Crowley Leads Coalition For COVID-19 Relief
With no relief in sight, economic disaster could await Milwaukee and the rest of the country.
With federal inaction threatening to derail pandemic mitigation efforts, County Executive David Crowley assembled a coalition of non-profit and businesses leaders to call on Wisconsin’s congressional delegation to support a funding deal.
Both CARES Act funds and the Centers for Disease Control and Prevention eviction moratorium expire on December 31st.
“The public health and economic impacts of this pandemic, they are continuing to grow every day. And so without more federal financial support, the immediate negative consequences, they will be significant,” said Crowley
The level of housing insecurity during this pandemic has reached levels unparalleled in recent history. Andi Elliott, CEO of Community Advocates, the agency working with Milwaukee County to administer rental assistance recently provided the media with some raw numbers that show the scale of the crisis that awaits the community if there is no relief coming.
During the Great Recession, Community Advocates administered approximately $400,000 in rental assistance over three years.
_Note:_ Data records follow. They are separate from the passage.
(** Bound handles of a process image of [size] bytes: each field has its type and lies inside the
    image, and no two overlap. *)
Record handles_bound (handles : Cia402PdoHandles) (mode : Cia402Mode) (size : nat) : Prop := {
  hb_inside : Forall (fun f => inside f size) (mode_fields handles mode);
  hb_disjoint : forall i j f g, i <> j -> mode_fields handles mode !! i = Some f ->
    mode_fields handles mode !! j = Some g -> disjoint_fields f g;
  hb_types : map (fun f => (pf_size f, pf_signed f)) (mode_fields handles mode) =
    map (fun o => (pf_size o.2, pf_signed o.2)) (common_objects ++ [target_object mode]) }.

Section Written.
Context (handles : Cia402PdoHandles) (mode : Cia402Mode) (image : Bytes) (pdo : Cia402PdoView).
Context (Hb : handles_bound handles mode (length image)).

Let control := h_control_word handles.
Let target := target_field handles mode.

Lemma control_inside : inside control (length image).
Proof. pose proof (hb_inside _ _ _ Hb) as Hi. by apply (Forall_lookup_1 _ _ 5%nat) with (x := control) in Hi. Qed.

Lemma target_inside : inside target (length image).
Proof. pose proof (hb_inside _ _ _ Hb) as Hi. by apply (Forall_lookup_1 _ _ 6%nat) with (x := target) in Hi. Qed.

Lemma written_image enabled :
  write_outputs handles image pdo mode enabled =
    ((write target (write control image (if enabled then control_word pdo else 0)).1
       (if enabled then target_value pdo mode else 0)).1, true).
Proof.
  unfold write_outputs. fold control target.
  rewrite (write_inside control) by apply control_inside. cbn [fst].
  rewrite (write_inside target); [done|].
  rewrite length_splice by (apply control_inside || apply length_le_encode). apply target_inside.
Qed.

Lemma input_untouched i f enabled :
  (i < 5)%nat -> mode_fields handles mode !! i = Some f ->
  read f (write_outputs handles image pdo mode enabled).1 = read f image.
Proof.
  intros Hi Hf. rewrite written_image. cbn [fst].
  pose proof (Forall_lookup_1 _ _ _ _ (hb_inside _ _ _ Hb) Hf) as Hin.
  rewrite !read_write_other; rewrite ?length_write; auto using control_inside, target_inside.
  - apply (hb_disjoint _ _ _ Hb 5 i); [lia|done|done].
  - apply (hb_disjoint _ _ _ Hb 6 i); [lia|done|done].
Qed.

Lemma written_fields enabled :
  in_type control (control_word pdo) -> in_type target (target_value pdo mode) ->
  read control (write_outputs handles image pdo mode enabled).1 =
    Some (if enabled then control_word pdo else 0) /\
  read target (write_outputs handles image pdo mode enabled).1 =
    Some (if enabled then target_value pdo mode else 0).
Proof.
  intros Hc Ht. rewrite written_image. cbn [fst].
  assert (forall f v, in_type f v -> inside f (length image) -> in_type f (if enabled then v else 0))
    as Hz by (intros f v Hv (_ & Hs & _); destruct enabled; [exact Hv|by apply in_type_zero]).
  pose proof control_inside as Hci. pose proof target_inside as Hti. split.
  - rewrite read_write_other; rewrite ?length_write; auto using read_write_same.
    apply (hb_disjoint _ _ _ Hb 6 5); done.
  - apply read_write_same; rewrite ?length_write; auto.
Qed.
Definition enqueue (active_generation : Z) (m : EthercatMailbox) (upload : bool)
    (address : ObjectAddress) (data : Bytes) : EthercatMailbox * Result Z :=
  let generation := mb_open_generation m in
  if (generation =? 0) || negb (active_generation =? generation) then
    (m, fail unavailable "EtherCAT mailbox is closed")
  else if (ob_index address =? 0) || (negb upload && bool_decide (data = [])) then
    (m, fail invalid_argument "invalid EtherCAT mailbox request")
  else if negb upload && static_mode_object address then
    (m, fail invalid_argument "runtime writes to static CiA 402 mode objects are forbidden")
  else
    let request_id := mb_next_request_id m in
    let m := mkMailbox (mb_slave m) (mb_requests m) (mb_staged_request m) (u64 (request_id + 1))
      (mb_open_generation m) (mb_cancel_requested_generation m) (mb_health m) in
    let r := mkRequest generation upload
      (mkSdo address (if upload then repeat 0 kMaximumSdoUploadBytes else data))
      queued no_failure io none 0 in
    match emplace request_id r (mb_requests m) with
    | None => (m, fail internal "EtherCAT mailbox request ID collision")
    | Some requests => (with_requests m requests, success request_id)
    end.

Definition queue_download (active_generation : Z) (m : EthercatMailbox) (address : ObjectAddress)
    (data : Bytes) : EthercatMailbox * Result Z := enqueue active_generation m false address data.

Definition queue_upload (active_generation : Z) (m : EthercatMailbox) (address : ObjectAddress)
    : EthercatMailbox * Result Z := enqueue active_generation m true address [].

Inductive MailboxRequestState := state_queued | state_completed | state_failed.

Record MailboxRequestStatus := mkStatus {
  ms_state : MailboxRequestState;
  ms_error : option Error;
  ms_uploaded_bytes : Bytes }.

Definition request_error (r : Request) : Error :=
  if bool_decide (rq_failure_kind r = backend_failure)
  then mkError (rq_backend_error_code r) (sdo_failure_message (rq_backend_failure_reason r))
  else mkError unavailable "EtherCAT mailbox closed before completion".

Definition mailbox_status (m : EthercatMailbox) (request_id : Z) : option MailboxRequestStatus :=
  match lookup request_id (mb_requests m) with
  | None => None
  | Some r =>
      let size := Nat.min (rq_uploaded_size r) (length (sdo_data (rq_transfer r))) in
      Some
        (match rq_phase r with
         | phase_completed =>
             mkStatus state_completed None
               (if rq_upload r then take size (sdo_data (rq_transfer r)) else [])
         | phase_failed => mkStatus state_failed (Some (request_error r)) []
         | terminalizing =>
             if negb (mb_open_generation m =? rq_generation r)
             then mkStatus state_failed (Some (request_error r)) []
             else mkStatus state_queued None []
         | queued | staged | active => mkStatus state_queued None []
         end)
  end.

(** The first queued request of a generation. *)
Fixpoint find_queued (generation : Z) (requests : list (Z * Request)) : option Z :=
  match requests with
  | [] => None
  | (id, r) :: requests =>
      if (rq_generation r =? generation) && bool_decide (rq_phase r = queued) then Some id
      else find_queued generation requests
  end.

Definition stage_one (active_generation : Z) (m : EthercatMailbox) : EthercatMailbox :=
  if bool_decide (mb_staged_request m <> None) then m
  else
    let generation := mb_open_generation m in
    if (generation =? 0) || negb (active_generation =? generation) then m
    else
      match find_queued generation (mb_requests m) with
      | None => m
      | Some id =>
          with_staged (with_requests m (update id (fun r => with_phase r staged) (mb_requests m)))
            (Some id)
      end.

Definition cycle (active_generation : Z) (m : EthercatMailbox) : EthercatMailbox :=
  let generation := mb_open_generation m in
  if (generation =? 0) || negb (active_generation =? generation) then with_health m failed
  else stage_one active_generation m.

Definition open_for_parent (m : EthercatMailbox) (parent_generation : Z)
    : EthercatMailbox * Result unit :=
  if (parent_generation =? 0) || negb (mb_open_generation m =? 0) ||
     negb (mb_cancel_requested_generation m =? 0) || bool_decide (mb_staged_request m <> None)
  then (m, fail unavailable "EtherCAT mailbox has stale lifecycle state")
  else (with_health (with_open m parent_generation) healthy, success tt).
(** The handlers write through spans of typed elements: they change no length and no type. *)
Record handlers_typed {W : Type} (hd : Handlers W) (handles : list Cia402PdoHandles)
    (axes : list EthercatAxisConfiguration) : Prop := {
  ht_image : forall f w image domain valid, hd_process_image hd = Some f ->
    length (f (hd_process_image_context hd) w image domain valid).2 = length image;
  ht_cycle : forall f w views, hd_cycle hd = Some f -> views_typed handles axes views ->
    views_typed handles axes (f (hd_context hd) w views).2;
  ht_supervised : forall f w views domain valid, hd_supervised hd = Some f ->
    views_typed handles axes views ->
    views_typed handles axes (f (hd_context hd) w views domain valid).2 }.

Lemma run_handlers_typed {W} (hd : Handlers W) handles axes w image views domain valid :
  handlers_typed hd handles axes -> views_typed handles axes views ->
  let '(_, image', views') := run_handlers hd w image views domain valid in
  length image' = length image /\ views_typed handles axes views'.
Proof.
  intros [Hi Hc Hs] Hv. unfold run_handlers.
  destruct (hd_process_image hd) as [fi|];
    [specialize (Hi fi w image domain valid eq_refl);
     destruct (fi _ w image domain valid) as [w1 image1]|set (w1 := w); set (image1 := image)].
  all: assert (views_typed handles axes (match hd_cycle hd with
        | Some f => if valid then f (hd_context hd) w1 views else (w1, views)
        | None => (w1, views) end).2) as Hv1
      by (destruct (hd_cycle hd) as [fc|]; [destruct valid; [by apply Hc|done]|done]).
  all: destruct (match hd_cycle hd with Some f => _ | None => _ end) as [w2 views2]; cbn [snd] in Hv1.
  all: destruct (hd_supervised hd) as [fs|]; [|done].
  all: specialize (Hs fs w2 views2 domain valid eq_refl Hv1);
    by destruct (fs _ w2 views2 domain valid).
Qed.
(* ===== verification/IghBackend.v ===== *)
(** * The IgH EtherCAT backend

    [transport/ethercat/igh_backend.cpp]: the backend of the EtherCAT master over the IgH library.
    The library ([ecrt.h]) is an interface ([Ecrt]) over an opaque state; pointers it hands out are
    numbers, a null pointer is [None].  The backend records its calls of the library, with what
    they answer, so that the order of the calls can be stated. *)
From S2P Require Export Prelude Pdo EthercatMaster.

(** ** The library *)

Inductive ec_request_state := EC_REQUEST_UNUSED | EC_REQUEST_BUSY | EC_REQUEST_SUCCESS | EC_REQUEST_ERROR
  | EC_REQUEST_OTHER.

#[export] Instance ec_request_state_eq_dec : EqDecision ec_request_state.
Proof. solve_decision. Defined.

Record ec_slave_info := mkSlaveInfo {
  si_position : Z; si_alias : Z; si_vendor_id : Z; si_product_code : Z; si_revision_number : Z }.

(** A sync manager as [ecrt_slave_config_pdos] gets it: its index, its direction, its PDOs. *)
Record ec_sync_info := mkSync { sy_index : Z; sy_direction : ElmoGold.PdoDirection; sy_pdos : list ElmoGold.PdoDefinition }.

(** Return codes below zero are errors. *)
Class Ecrt (E : Type) := {
  ecrt_request_master : E -> Z -> E * option Z;
  ecrt_release_master : E -> Z -> E;
  ecrt_master_create_domain : E -> Z -> E * option Z;
  ecrt_master : E -> Z -> E * (Z * (Z * Z));                          (* slave_count, scan_busy *)
  ecrt_master_get_slave : E -> Z -> Z -> E * (Z * ec_slave_info);
  ecrt_master_slave_config : E -> Z -> EthercatSlaveAddress -> Z -> Z -> E * option Z;
  ecrt_slave_config_pdos : E -> Z -> list ec_sync_info -> E * Z;
  ecrt_slave_config_sdo : E -> Z -> ObjectAddress -> Bytes -> E * Z;
  ecrt_slave_config_dc : E -> Z -> DistributedClockConfiguration -> E * Z;
  ecrt_master_select_reference_clock : E -> Z -> Z -> E * Z;
  ecrt_slave_config_create_sdo_request : E -> Z -> ObjectAddress -> nat -> E * option Z;
  ecrt_sdo_request_timeout : E -> Z -> Z -> E * Z;
  ecrt_slave_config_reg_pdo_entry : E -> Z -> ObjectAddress -> Z -> E * (Z * Z);   (* offset, bit position *)
  ecrt_master_activate : E -> Z -> E * Z;
  ecrt_master_deactivate : E -> Z -> E;
  ecrt_domain_size : E -> Z -> nat;
  ecrt_domain_data : E -> Z -> option Z;
  ecrt_master_receive : E -> Z -> E;
  ecrt_domain_process : E -> Z -> E;
  ecrt_domain_queue : E -> Z -> E;
  ecrt_master_send : E -> Z -> E;
  ecrt_domain_state : E -> Z -> Z * bool;                   (* working_counter, wc_state is complete *)
  ecrt_master_state : E -> Z -> bool;                                              (* link_up *)
  ecrt_slave_config_state : E -> Z -> bool * bool;                        (* online, operational *)
  ecrt_sdo_request_index : E -> Z -> ObjectAddress -> E * Z;
  ecrt_sdo_request_data_size : E -> Z -> nat;
  ecrt_sdo_request_data : E -> Z -> Bytes;
  ecrt_sdo_request_set_data : E -> Z -> Bytes -> E;           (* the bytes stored behind the pointer *)
  ecrt_sdo_request_write : E -> Z -> E * Z;
  ecrt_sdo_request_read : E -> Z -> E * Z;
  ecrt_sdo_request_state : E -> Z -> E * ec_request_state;
  domain_memory : E -> Z -> Bytes;                                (* the bytes behind the domain data *)
  set_domain_memory : E -> Z -> Bytes -> E }.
The agency is currently distributing approximately $400,000 a week in rental assistance.
In the past week, the agency has distributed more than $600,000 in rental assistance payments. Since June it has helped 3,000 families secure rental assistance, and expects 2,000 more families to get assistance before the end of the year. The organization continues to get applications said Elliot.
In a letter signed December 9th, Crowley was joined by more than 30 partners including healthcare systems, local businesses, non-profit organizations and industry associations in calling on the 10 members of the state’s congressional delegation to work on a bi-partisan relief bill.
“This unprecedented situation requires action at scale with the problem,” the letter states. “Addressing the issue now with bold solutions will prevent larger systemic economic damage.”
The signatories, appearing to pre-empt concerns about spending and accountability for tax dollars, said: “To enhance the fiscal responsibility of this legislation, reasonable guardrails could require COVID-19 relief dollars be tied to the public health, economic, and community impacts of COVID-19, ensuring resources are utilized in the most effective and efficient manner possible.”
The letter points to the wide range of signatories from varied backgrounds and industries as proof that there is widespread concern about the shockwaves that would reverberate through the economy if a relief bill is not passed.
Given the cost of the public health response and the precarity experienced by businesses and the widespread housing insecurity, if there is no relief, further calamity will proceed on top of the ongoing pandemic.